Sample Environmental Studies and Forestry Coursework Paper on Clean Water Act

 Clean Water Act 

Clean water act functions to create the assembly for regulating ejections of pollutants into the water bodies and controlling quality in the water surface. The act, for example in the United States Pollution Controls programs was implemented by setting waste water standards for industries and developing a national water quality criterion (Parry, 1998). The Clean water deed bans the emission of any element that may pollute the water bodies from any source point into any navigable water unless permitted by the law. Point sources could include pipes or ditches made by man to discharge pollutants into surfaces of running waters. There are different perspectives about the clean water act effectiveness. When it comes to non-point pollutant sources the clean water act is far less effective as it is not easy to trace back the point such as agricultural pollutants like fertilizers whereas for point source pollutants, its effective since the penalties are charged based on limits the amount of discharge released into the surface waters. The act also has effectiveness as it sets up funds for water treatment facilities construction. Further, the act also identifies and manages the water bodies appropriately (Lyon & Stein, 2009). In order to achieve more effectiveness in the water act, the agency should put rigid demands on those that discharge point source pollutants by installing best practicable control technology to manage their wastes before discharging into surface waters. The act should also allow for findings to construct water treatment plants (Copeland, 1999). A more flexible approach should be amended in the act to allow for partnerships between governments and companies and organizations that deal in waste management to achieve common goals that will make the clean water act more effective.

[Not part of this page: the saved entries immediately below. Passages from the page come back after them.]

Lemma save_to_file_keeps db os pd md w :
  w_stdout (snd (save_to_file db os pd md w)) = w_stdout w
  /\ w_stderr (snd (save_to_file db os pd md w)) = w_stderr w
  /\ w_requests (snd (save_to_file db os pd md w)) = w_requests w.
Proof.
  destruct (save_to_file_effects db os pd md w) as (_ & _ & _ & _ & H).
  exact H.
Qed.

(** X9. Once the arguments are parsed, a run of [main] ends in one of two ways: with status 0, one line
    [Successfully extracted to: <path>] added to the standard output and
    nothing to the error stream; or with status 1, one line [Error: <text>]
    added to the error stream and nothing to the standard output. *)
Theorem main_exit_status (db : unicode_db)
    (remote : request -> exn + submission) (os : os_model)
    (environ : gmap pystr pystr)
    (args : cli_args) (w : world) :
  let '(status, w') := main db remote os environ args w in
  (status = 0%nat
   /\ (exists path,
         w_stdout w' = w_stdout w ++ [str "Successfully extracted to: " ++ path])
   /\ w_stderr w' = w_stderr w)
  \/ (status = 1%nat
      /\ (exists text, w_stderr w' = w_stderr w ++ [str "Error: " ++ text])
      /\ w_stdout w' = w_stdout w).
Proof.
  rewrite main_cases.
  destruct (resolve_credential (arg_client_id args) _) as [[|c1 i]|];
    try (right; split; [reflexivity|]; split; [eexists; reflexivity | reflexivity]);
    destruct (resolve_credential (arg_client_secret args) _) as [[|c2 s]|];
    try (right; split; [reflexivity|]; split; [eexists; reflexivity | reflexivity]).
  destruct (extract_post_id (arg_url args)) as [post_id|];
    [|right; split; [reflexivity|]; split; [eexists; reflexivity | reflexivity]].
  cbv zeta. destruct (remote _) as [e|sub];
    [right; split; [reflexivity|]; split; [eexists; reflexivity | reflexivity]|].
  match goal with
  | |- context [save_to_file db os ?pd ?md ?w0] =>
      pose proof (save_to_file_keeps db os pd md w0) as (Hout & Herr & _);
      destruct (save_to_file db os pd md w0) as [[e|path] w1]
  end; cbn [snd] in Hout, Herr.
  - right. split; [reflexivity|]. cbn [with_stderr w_stderr w_stdout].
    rewrite Hout, Herr. split; [eexists; reflexivity | reflexivity].
  - left. split; [reflexivity|]. cbn [with_stdout w_stderr w_stdout].
    rewrite Hout, Herr. split; [eexists; reflexivity | reflexivity].
Qed.
Lemma digits_lack_s s : all_digits s = true → lacks "s" s = true.
Proof.
  induction s as [|a s IH]; intros Hs; [done|].
  cbn [lacks all_digits] in *. apply andb_prop in Hs as [Ha Hs]. rewrite (IH Hs), andb_true_r.
  unfold is_digit in Ha. apply bool_decide_eq_true_1 in Ha.
  repeat (apply elem_of_cons in Ha as [->|Ha]; [done|]). by apply elem_of_nil in Ha.
Qed.

Lemma pretty_positive_digits (m : positive) : all_digits (pretty m) = true.
Proof.
  unfold pretty, pretty_positive, pretty, pretty_N. case_decide; [done|].
  by apply pretty_N_go_digits.
Qed.

Lemma pretty_Z_lacks_s (m : Z) : lacks "s" (pretty m) = true.
Proof.
  destruct m as [|m|m]; [done| |].
  - change (pretty (Z.pos m)) with (pretty m). apply digits_lack_s, pretty_positive_digits.
  - change (pretty (Z.neg m)) with ("-" +:+ pretty m).
    apply lacks_app; [done|]. apply digits_lack_s, pretty_positive_digits.
Qed.

Lemma prefix_cons_ne a s1 b s2 : a ≠ b → String.prefix (String a s1) (String b s2) = false.
Proof. intros Hne. cbn [String.prefix]. by destruct (ascii_dec a b). Qed.
Lemma prefix_app a s1 s2 : String.prefix (a +:+ s1) (a +:+ s2) = String.prefix s1 s2.
Proof.
  induction a as [|c a IH]; [done|].
  change (String c a +:+ ?x) with (String c (a +:+ x)).
  cbn [String.prefix]. by destruct (ascii_dec c c).
Qed.

Lemma line_name_not_direction p m :
  contains ("supertrend" +:+ supertrend_suffix p m) "supertrend_direction" = false.
Proof.
  unfold supertrend_suffix.
  assert (lacks "s" (pretty p +:+ "_" +:+ pretty m) = true) as Hl.
  { apply lacks_app; [apply digits_lack_s, pretty_nat_digits|].
    apply (lacks_app _ "_"); [done | apply pretty_Z_lacks_s]. }
  assert (String.prefix "direction" (pretty p +:+ "_" +:+ pretty m) = false) as Hd.
  { pose proof (pretty_nat_digits p) as Hd.
    destruct (pretty p) as [|a r]; [by apply prefix_cons_ne|].
    change (String a r +:+ ?x) with (String a (r +:+ x)).
    apply prefix_cons_ne. intros <-. by vm_compute in Hd. }
  set (tail := pretty p +:+ "_" +:+ pretty m) in *.
  change ("supertrend" +:+ "_" +:+ tail) with (String "s" ("upertrend_" +:+ tail)).
  cbn [contains]. rewrite contains_lacks by (by apply lacks_app).
  change (String "s" ("upertrend_" +:+ tail)) with ("supertrend_" +:+ tail).
  change "supertrend_direction" with ("supertrend_" +:+ "direction").
  by rewrite prefix_app, Hd.
Qed.
(** * Block download: the block acknowledgment *)

(** The message of the mismatch. *)
Lemma block_ack_mismatch
      (fuel : nat) (s : BlockDownloadStream.t) (c : SdoClient)
      (cmd ackseq blksize : Z) (tail : bytes) (more : list bytes) :
  responses c = (cmd :: ackseq :: blksize :: tail) :: more ->
  Z.land cmd 0xE0 = RESPONSE_BLOCK_DOWNLOAD ->
  Z.land cmd 0x3 = BLOCK_TRANSFER_RESPONSE ->
  ackseq <> BlockDownloadStream._blksize s ->
  accepts c = true ->
  BlockDownloadStream._block_ack (S fuel) (s, c)
  = (Raise (SdoCommunicationError
              (fmt_d ackseq ++ " of "
               ++ fmt_d (BlockDownloadStream._blksize s)
               ++ " sequences were received. "
               ++ "Retransmission is not supported yet.")),
     (s, after_send (abort_frame 0x05040003) (set_responses more c))).
Proof.
  intros Hq Hclass Hsub Hack Ha.
  assert (Hne : cmd <> RESPONSE_ABORTED)
    by (eapply class_not_aborted; [exact Hclass | discriminate]).
  unfold BlockDownloadStream._block_ack.
  rewrite (bind_returns _ _ _ _ _
             (on_client_returns _ s _ _ _
                (read_response_frame c _ more cmd Hq eq_refl Hne))).
  rewrite (bind_returns _ _ _ _ _
             (unpack_command_at (cmd :: ackseq :: blksize :: tail) cmd _
                eq_refl)).
  unfold unpack_from_uint, len. cbn [List.length].
  replace (1 + Z.of_nat 1 <=? _) with true by (symmetry; apply Z.leb_le; lia).
  replace (2 + Z.of_nat 1 <=? _) with true by (symmetry; apply Z.leb_le; lia).
  change (slice 1 (1 + Z.of_nat 1) (cmd :: ackseq :: blksize :: tail))
    with [ackseq].
  change (slice 2 (2 + Z.of_nat 1) (cmd :: ackseq :: blksize :: tail))
    with [blksize].
  cbn [le_value]. mstep. cbn [fst].
  rewrite Hclass, Hsub, !Z.eqb_refl. cbn [negb].
  replace (ackseq + 256 * 0) with ackseq by lia.
  apply Z.eqb_neq in Hack. rewrite Hack. cbn [negb].
  assert (Ha' : accepts (set_responses more c) = true)
    by (destruct c; exact Ha).
  rewrite (bind_returns _ _ _ _ _
             (on_client_returns _ s _ _ _
                (abort_sends fuel 0x05040003 _ eq_refl Ha'))).
  reflexivity.
Qed.
Lemma updatemodel_in_sequence_witness :
  ConfigurableOptions.config_type basic_range = WIRELESS
  ∧ ∃ self',
      (Nodes.setmodel basic_range [("range", "275")] >>>
       for_each [[("range", "300")]; [("range", "400")]] Nodes.updatemodel)
        example_net
      = (inr tt, self')
      ∧ Nodes.model self'
        = Some (Nodes.mkWirelessModel basic_range 7
                  [Nodes.update_config [("range", "275")];
                   Nodes.set_configs [("range", "300")] 7;
                   Nodes.set_configs [("range", "400")] 7]).
Proof.
  split; [done|].
  destruct (updatemodel_in_sequence example_net basic_range
              [("range", "275")] [[("range", "300")]; [("range", "400")]])
    as (self' & Hrun & Hmodel & _); [done|].
  exists self'. split; [exact Hrun | exact Hmodel].
Defined.

(** ** Publishing positions *)

Lemma nem_position_resolved self netif nemid :
  Nodes.getnemid self netif = Some nemid →
  let node := Nodes.node netif in
  let geo :=
    Nodes.getgeo (Nodes.session self) (Nodes.x (Nodes.position node))
      (Nodes.y (Nodes.position node)) (Nodes.z (Nodes.position node)) in
  Nodes._nem_position self netif
  = Some (nemid, geo.1.2, geo.1.1,
          Nodes.py_round (resolved_altitude self netif)).
Proof.
  intros Hid. unfold Nodes._nem_position, resolved_altitude,
    Nodes.getposition. rewrite Hid. simpl.
  by destruct (Nodes.getgeo _ _ _ _) as [[lat lon] a].
Qed.

(** X20: with the sink available, a single publish for an interface that has
    a NEM id makes exactly one publish call, on channel 0, of an event with
    one entry: the id, the latitude and the longitude as the geo converter
    gives them (first and second component), and the rounded resolved
    altitude.  For an interface with no id it publishes nothing and changes
    nothing. *)
Theorem setnemposition_one_entry self netif received :
  Nodes.service (Nodes.session self) = Some received →
  let node := Nodes.node netif in
  let geo :=
    Nodes.getgeo (Nodes.session self) (Nodes.x (Nodes.position node))
      (Nodes.y (Nodes.position node)) (Nodes.z (Nodes.position node)) in
  (∀ nemid,
     Nodes.getnemid self netif = Some nemid →
     Nodes.setnemposition netif self
     = (inr tt,
        Nodes.with_service
          (λ _, Some (received
                      ++ [(0%Z,
                           [Nodes.mkLocationEntry nemid geo.1.1 geo.1.2
                              (Nodes.py_round
                                 (resolved_altitude self netif))])]))
          self))
  ∧ (Nodes.getnemid self netif = None →
     Nodes.setnemposition netif self = (inr tt, self)).
Proof.
  intros Hsvc node geo. split.
  - intros nemid Hid. rewrite (setnemposition_available _ _ received Hsvc).
    by rewrite (nem_position_resolved self netif nemid Hid).
  - intros Hid. rewrite (setnemposition_available _ _ received Hsvc).
    apply nem_position_None in Hid. by rewrite Hid.
Qed.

Copeland, C. (1999). Clean Water Act: a summary of the law. Washington, DC: Congressional Research Service, Library of Congress.

Lyon, G. S., & Stein, E. D. (2009). How effective has the Clean Water Act been at reducing pollutant mass emissions to the Southern California Bight over the past 35 years?. Environmental monitoring and assessment154(1-4), 413.

Parry, R. (1998). Agricultural phosphorus and water quality: A US Environmental Protection Agency perspective. Journal of Environmental Quality27(2), 258-261.